Jumat, 25 November 2011

Karl Marx : "I've Told U.. "

 
Karl Marx, yang lahir di Jerman (1818-1883), banyak dikenal sebagai seorang intelektual yang memiliki gagasan radikal, membangkitkan semangat revolusi untuk perjuangan kelas. Namun sosok sesungguhnya terkesan sangat sosial. “Kapital”  merupakan karyanya yang sangat terkenal, sebuah kritik ekonomi politik yang mempersembahkan acuan yang lengkap dan rinci mengenai berbagai hal tentang ekonomi dari sudut pandang sosial politis.
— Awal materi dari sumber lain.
Definition with_attrs (f : gmap string value -> gmap string value) (w : World) : World :=
  {| arrays := arrays w; buffers := buffers w;
     attrs := f (attrs w); _saved := _saved w |}.

(** ** The monad

    A computation maps a world to a result, the world it leaves behind and
    the names of the registered computations it invoked, in order.  The
    third component is the call counter of the cache: only
    [compute_or_return_saved] writes to it, at the point where it calls the
    wrapped function. *)
Record outcome (A : Type) := Out {
  res : result A;
  final : World;
  calls : list string
}.
Arguments Out {A} res final calls.
Arguments res {A} o.
Arguments final {A} o.
Arguments calls {A} o.

Definition py (A : Type) : Type := World -> outcome A.

Definition ret {A} (a : A) : py A := fun w => Out (Ok a) w [].

Definition raise {A} (e : exn) : py A := fun w => Out (Raise e) w [].

Definition bind {A B} (c : py A) (k : A -> py B) : py B := fun w =>
  match c w with
  | Out (Ok a) w1 t1 =>
      let o := k a w1 in Out (res o) (final o) (t1 ++ calls o)
  | Out (Raise e) w1 t1 => Out (Raise e) w1 t1
  end.

Declare Scope py_scope.
Delimit Scope py_scope with py.
Notation "x <- c ;; k" := (bind c (fun x => k))
  (at level 100, c at next level, right associativity) : py_scope.
Notation "c ;; k" := (bind c (fun _ => k))
  (at level 100, right associativity) : py_scope.
Local Open Scope py_scope.

Definition gets {A} (f : World -> A) : py A := fun w => Out (Ok (f w)) w [].

Definition modify (f : World -> World) : py unit := fun w => Out (Ok tt) (f w) [].

(** [for x in l: body(x)] *)
Fixpoint for_each {A} (l : list A) (body : A -> py unit) : py unit :=
  match l with
  | [] => ret tt
  | x :: l' => body x ;; for_each l' body
  end.

(** ** numpy: the part of [np.ndarray] the source relies on *)

Definition product (s : list nat) : nat := foldr Nat.mul 1%nat s.

Definition get_array (l : loc) : py ndarray := fun w =>
  match arrays w !! l with
  | Some a => Out (Ok a) w []
  | None => Out (Raise SystemError) w []
  end.

Definition alloc_array (a : ndarray) : py loc := fun w =>
  Out (Ok (length (arrays w))) (with_arrays (fun h => h ++ [a]) w) [].

Definition alloc_buffer (d : list Z) : py loc := fun w =>
  Out (Ok (length (buffers w))) (with_buffers (fun h => h ++ [d]) w) [].

Definition set_slots (l : loc) (s : slots) : py unit :=
  modify (with_arrays (alter (fun a =>
    {| tracked := Some s; writeable := writeable a; shape := shape a;
       buffer := buffer a; offset := offset a |}) l)).

(** [a.flags.writeable = value] *)
Definition set_writeable (l : loc) (value : bool) : py unit :=
  modify (with_arrays (alter (fun a =>
    {| tracked := tracked a; writeable := value; shape := shape a;
       buffer := buffer a; offset := offset a |}) l)).

(** ** Observations on the store *)

(** The [_modified] flag of the array at [l], when it is a tracked array. *)
Definition modified_at (w : World) (l : loc) : option bool :=
  a ← arrays w !! l; s ← tracked a; Some (_modified s).

(** The [_source] of the array at [l], when it is a tracked array. *)
Definition source_at (w : World) (l : loc) : option (option loc) :=
  a ← arrays w !! l; s ← tracked a; Some (_source s).

Definition is_tracked (w : World) (l : loc) : Prop :=
  is_Some (modified_at w l).

Definition writeable_at (w : World) (l : loc) : option bool :=
  writeable <$> arrays w !! l.

#[global] Instance is_tracked_dec w l : Decision (is_tracked w l).
Proof. unfold is_tracked. apply _. Defined.

(** [isinstance(obj, TrackedArray)] for a slot that holds [int(0)] or an
    object. *)
Definition isinstance_TrackedArray (obj : option loc) : py bool :=
  gets (fun w => match obj with
                 | Some l => bool_decide (is_tracked w l)
                 | None => false
                 end).

(** [obj._modified = b]: the slot exists on tracked arrays only. *)
Definition assign_modified (b : bool) (a : ndarray) : ndarray :=
  {| tracked := (fun s => {| _modified := b; _source := _source s |}) <$> tracked a;
     writeable := writeable a; shape := shape a;
     buffer := buffer a; offset := offset a |}.

Definition set_modified (l : loc) (b : bool) : py unit :=
  a <- get_array l ;;
  match tracked a with
  | Some _ => modify (with_arrays (alter (assign_modified b) l))
  | None => raise AttributeError
  end.

(** The elements of an array: its window on the shared buffer. *)
Definition elements_of (a : ndarray) (w : World) : list Z :=
  take (product (shape a)) (drop (offset a) (default [] (buffers w !! buffer a))).

Definition write_range (start : nat) (new : list Z) (buf : list Z) : list Z :=
  take start buf ++ new ++ drop (start + length new) buf.

Definition store_elements (a : ndarray) (start : nat) (new : list Z) : py unit :=
  modify (with_buffers (alter (write_range (offset a + start) new) (buffer a))).

(** The in-place operators of Python 3 that [np.ndarray] implements. *)
Inductive inplace_op :=
| Iadd | Isub | Imul | Itruediv | Imatmul | Ipow | Imod | Ifloordiv
| Ilshift | Irshift | Iand | Ixor | Ior.

(** The element arithmetic of numpy is not part of the repository: it is an
    interface, and every statement below holds for each implementation of
    it.  An operator may reject its operand (a cast that is not allowed, a
    shape that does not broadcast). *)
Class Ufuncs := {
  elementwise : inplace_op -> Z -> list Z -> result (list Z)
}.

(** Keys of [a[key]]: an integer (negative counts from the end) or a slice
    [start:stop] with non-negative bounds, both along the first axis. *)
Inductive index :=
| Idx (i : Z)
| Slice (start stop : nat).

Definition normalise (n : nat) (i : Z) : option nat :=
  if (0 <=? i) && (i <? Z.of_nat n) then Some (Z.to_nat i)
  else if (- Z.of_nat n <=? i) && (i <? 0) then Some (Z.to_nat (i + Z.of_nat n))
  else None.

Module nd.

(** A new array object on the storage of [self], of the class of [self];
    the writeable flag is inherited.  The class hook [finalize new self]
    runs when the new object is an instance of the subclass. *)
Definition new_view (finalize : loc -> loc -> py unit)
    (self : loc) (shp : list nat) (off : nat) : py loc :=
  a <- get_array self ;;
  new <- alloc_array
    {| tracked := match tracked a with
                  | Some _ => Some {| _modified := false; _source := None |}
                  | None => None
                  end;
       writeable := writeable a; shape := shp;
       buffer := buffer a; offset := off |} ;;
  match tracked a with
  | Some _ => finalize new self
  | None => ret tt
  end ;;
  ret new.

(** [np.array(self, copy=True)]: a plain array on storage of its own. *)
Definition copy (self : loc) : py loc :=
  a <- get_array self ;;
  d <- gets (elements_of a) ;;
  b <- alloc_buffer d ;;
  alloc_array {| tracked := None; writeable := true; shape := shape a;
                 buffer := b; offset := 0 |}.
Marx mengkritisi kaplitalisme yang terjadi dikala itu, dimana ada ketimpangan antara kelas kapitalis dengan kelas buruh atau pekerja. Fenomena sosial ini dicermati oleh Marx yang hidup di abad 19. Dunia saat itu, terutama di Eropa sedang mengalami gejolak, dengan munculnya revolusi industri yang mengakibatkan pemberontakan kaum buruh.    
    

     Kala itu demi  meraih surplus value, para pemilik modal melakukan penghematan dengan cara  mengeksploitasi tenaga kerja, bahkan dengan mempekerjakan anak-anak dengan kondisi  kerja yang sangat memprihatinkan. Ilustrasi ini dilihat dari gambaran kondisi kerja di sebuah tambang batu bara. Pada tahun 1860, rata-rata kurang lebih 15 orang terbunuh setiap minggunya di tambang batu bara di Inggris. Dalam kurun waktu 1852 hingga 1862 total telah terbunuh sebanyak  8466 orang. Ternyata jumlah ini terlalu kecil, karena banyak kecelakaan dan kematian yang sama sekali tidak dilaporkan. Kecenderungan ini menandakan eksploitasi kapitalis. Pengorbanan para pekerja itu sebagian besar disebabkan keserakahan yang busuk dari pemilik batu bara, dimana mereka hanya membuat satu terowongan, sehingga kurang ada ventilasi dan jalan keluar untuk menyelamatkan diri bila terowongan terhalang atau putus. (Capital, 1992, hlm 57) Kepekaan Marx tehadap nasib pekerja saat itu terlihat ketika dia begitu memprihatinkan kenyataan bahwa tidak saja di pertambangan, melainkan di pabrik-pabrik banyak yang mempekerjakan anak-anak, karena bayaran mereka lebih murah tanpa harus memikirkan keselamatan, kesehatan dan kenyamanan. 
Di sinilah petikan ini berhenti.